[Saved entries]
(* ===== verification/Mxmltree.v ===== *)
(** * XML trees: [src/dev/src/pubfun/xml], [mxml-node.c], [mxml-attr.c], [mxml-search.c]

    The part of Mini-XML under [src] that keeps a document as a tree of nodes linked by
    pointers.  The nodes are the objects of a heap, addressed by numbers; reading or
    writing a node that is not there, because the pointer is null or the node was freed,
    is a fault.  Strings are values: [strdup] may fail, and freeing a string has no
    counterpart.  The attributes of an element are a list.  Which allocations succeed
    comes from the environment. *)

From Stdlib Require Import ZArith Lia Bool List Ascii String.
From stdpp Require Import base list gmap.
From S2P Require Import Prelude Cstr.

Definition NULL : Z := 0.

(** ** Data *)

Record mxml_attr_t := mkAttr { a_name : bytes; a_value : option bytes }.

(** [type] and [value]; [Real] holds the representation of the number, [Custom] the two
    pointers. *)
Inductive mxml_value_t :=
  | Ignore
  | Element (name : option bytes) (attrs : list mxml_attr_t)
  | Integer (integer : Z)
  | Opaque (opaque : option bytes)
  | Real (real : Z)
  | Text (whitespace : Z) (string : option bytes)
  | Custom (data destroy : Z).

Record mxml_node_t := mkNode {
  next : Z;
  prev : Z;
  parent : Z;
  child : Z;
  last_child : Z;
  value : mxml_value_t;
  ref_count : Z;
}.

Definition set_next (x : Z) (n : mxml_node_t) : mxml_node_t :=
  mkNode x (prev n) (parent n) (child n) (last_child n) (value n) (ref_count n).
Definition set_prev (x : Z) (n : mxml_node_t) : mxml_node_t :=
  mkNode (next n) x (parent n) (child n) (last_child n) (value n) (ref_count n).
Definition set_parent (x : Z) (n : mxml_node_t) : mxml_node_t :=
  mkNode (next n) (prev n) x (child n) (last_child n) (value n) (ref_count n).
Definition set_child (x : Z) (n : mxml_node_t) : mxml_node_t :=
  mkNode (next n) (prev n) (parent n) x (last_child n) (value n) (ref_count n).
Definition set_last_child (x : Z) (n : mxml_node_t) : mxml_node_t :=
  mkNode (next n) (prev n) (parent n) (child n) x (value n) (ref_count n).
Definition set_value (x : mxml_value_t) (n : mxml_node_t) : mxml_node_t :=
  mkNode (next n) (prev n) (parent n) (child n) (last_child n) x (ref_count n).
Definition set_ref_count (x : Z) (n : mxml_node_t) : mxml_node_t :=
  mkNode (next n) (prev n) (parent n) (child n) (last_child n) (value n) x.

(** The process: the nodes, the outcomes of the next allocations (those behind the end
    succeed), whether an error callback is installed, and the variables of [xml.c]. *)
Record xml := mkXml {
  x_heap : gmap Z mxml_node_t;
  x_brk : Z;
  x_allocs : list bool;
  x_callback : bool;
  l_pIntXml : Z;
  l_sXmlError : bytes;
}.

Definition set_x_heap (h : gmap Z mxml_node_t) (x : xml) : xml :=
  mkXml h (x_brk x) (x_allocs x) (x_callback x) (l_pIntXml x) (l_sXmlError x).
Definition set_x_brk (b : Z) (x : xml) : xml :=
  mkXml (x_heap x) b (x_allocs x) (x_callback x) (l_pIntXml x) (l_sXmlError x).
Definition set_x_allocs (l : list bool) (x : xml) : xml :=
  mkXml (x_heap x) (x_brk x) l (x_callback x) (l_pIntXml x) (l_sXmlError x).
Definition set_x_callback (b : bool) (x : xml) : xml :=
  mkXml (x_heap x) (x_brk x) (x_allocs x) b (l_pIntXml x) (l_sXmlError x).
Definition set_l_pIntXml (p : Z) (x : xml) : xml :=
  mkXml (x_heap x) (x_brk x) (x_allocs x) (x_callback x) p (l_sXmlError x).
Definition set_l_sXmlError (s : bytes) (x : xml) : xml :=
  mkXml (x_heap x) (x_brk x) (x_allocs x) (x_callback x) (l_pIntXml x) s.

Definition node_at (p : Z) : prog xml mxml_node_t := fun x => deref (x_heap x !! p) x.

Definition upd_node (p : Z) (f : mxml_node_t -> mxml_node_t) : prog xml unit :=
  let* n := node_at p in
  modify (fun x => set_x_heap (<[p := f n]> (x_heap x)) x).

Definition free_node (p : Z) : prog xml unit :=
  node_at p ;;; modify (fun x => set_x_heap (delete p (x_heap x)) x).

Definition granted : prog xml bool :=
  let* l := get x_allocs in
  match l with
  | [] => ret true
  | b :: l => modify (set_x_allocs l) ;;; ret b
  end.

Definition strdup (s : bytes) : prog xml (option bytes) :=
  let* ok := granted in ret (if (ok : bool) then Some s else None).

(** ** Errors *)

(** The callback: [strlen(l_sXmlError)] is taken after the buffer has been cleared. *)
Definition XmlSaveError (psMessage : bytes) : prog xml unit :=
  modify (set_l_sXmlError (if 1024 <=? Z.of_nat (length psMessage) then take 1023 psMessage ++ [NUL] else zeros 1024)).

(** [format] is the formatted message; without a callback it goes to [stderr]. *)
Definition mxml_error (format : bytes) : prog xml unit :=
  let* cb := get x_callback in
  if (cb : bool) then XmlSaveError (take 1023 format) else ret tt.

(** ** Nodes: [mxml-node.c] *)

Definition mxmlRemove (node : Z) : prog xml unit :=
  if node =? NULL then ret tt
  else
    let* n := node_at node in
    if parent n =? NULL then ret tt
    else
      (if negb (prev n =? NULL) then upd_node (prev n) (set_next (next n))
       else upd_node (parent n) (set_child (next n))) ;;;
      let* n := node_at node in
      (if negb (next n =? NULL) then upd_node (next n) (set_prev (prev n))
       else upd_node (parent n) (set_last_child (prev n))) ;;;
      upd_node node (fun n => set_next NULL (set_prev NULL (set_parent NULL n))).

Definition MXML_ADD_BEFORE : Z := 0.
Definition MXML_ADD_AFTER : Z := 1.
Definition MXML_ADD_TO_PARENT : Z := NULL.
Definition MXML_NO_PARENT : Z := NULL.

» **Aim of the task**
Up to and including the line with "is a fault.", print every line of the records from the start.

» **Task output**
(* ===== verification/Mxmltree.v ===== *)
(** * XML trees: [src/dev/src/pubfun/xml], [mxml-node.c], [mxml-attr.c], [mxml-search.c]

    The part of Mini-XML under [src] that keeps a document as a tree of nodes linked by
    pointers.  The nodes are the objects of a heap, addressed by numbers; reading or
    writing a node that is not there, because the pointer is null or the node was freed,
    is a fault.  Strings are values: [strdup] may fail, and freeing a string has no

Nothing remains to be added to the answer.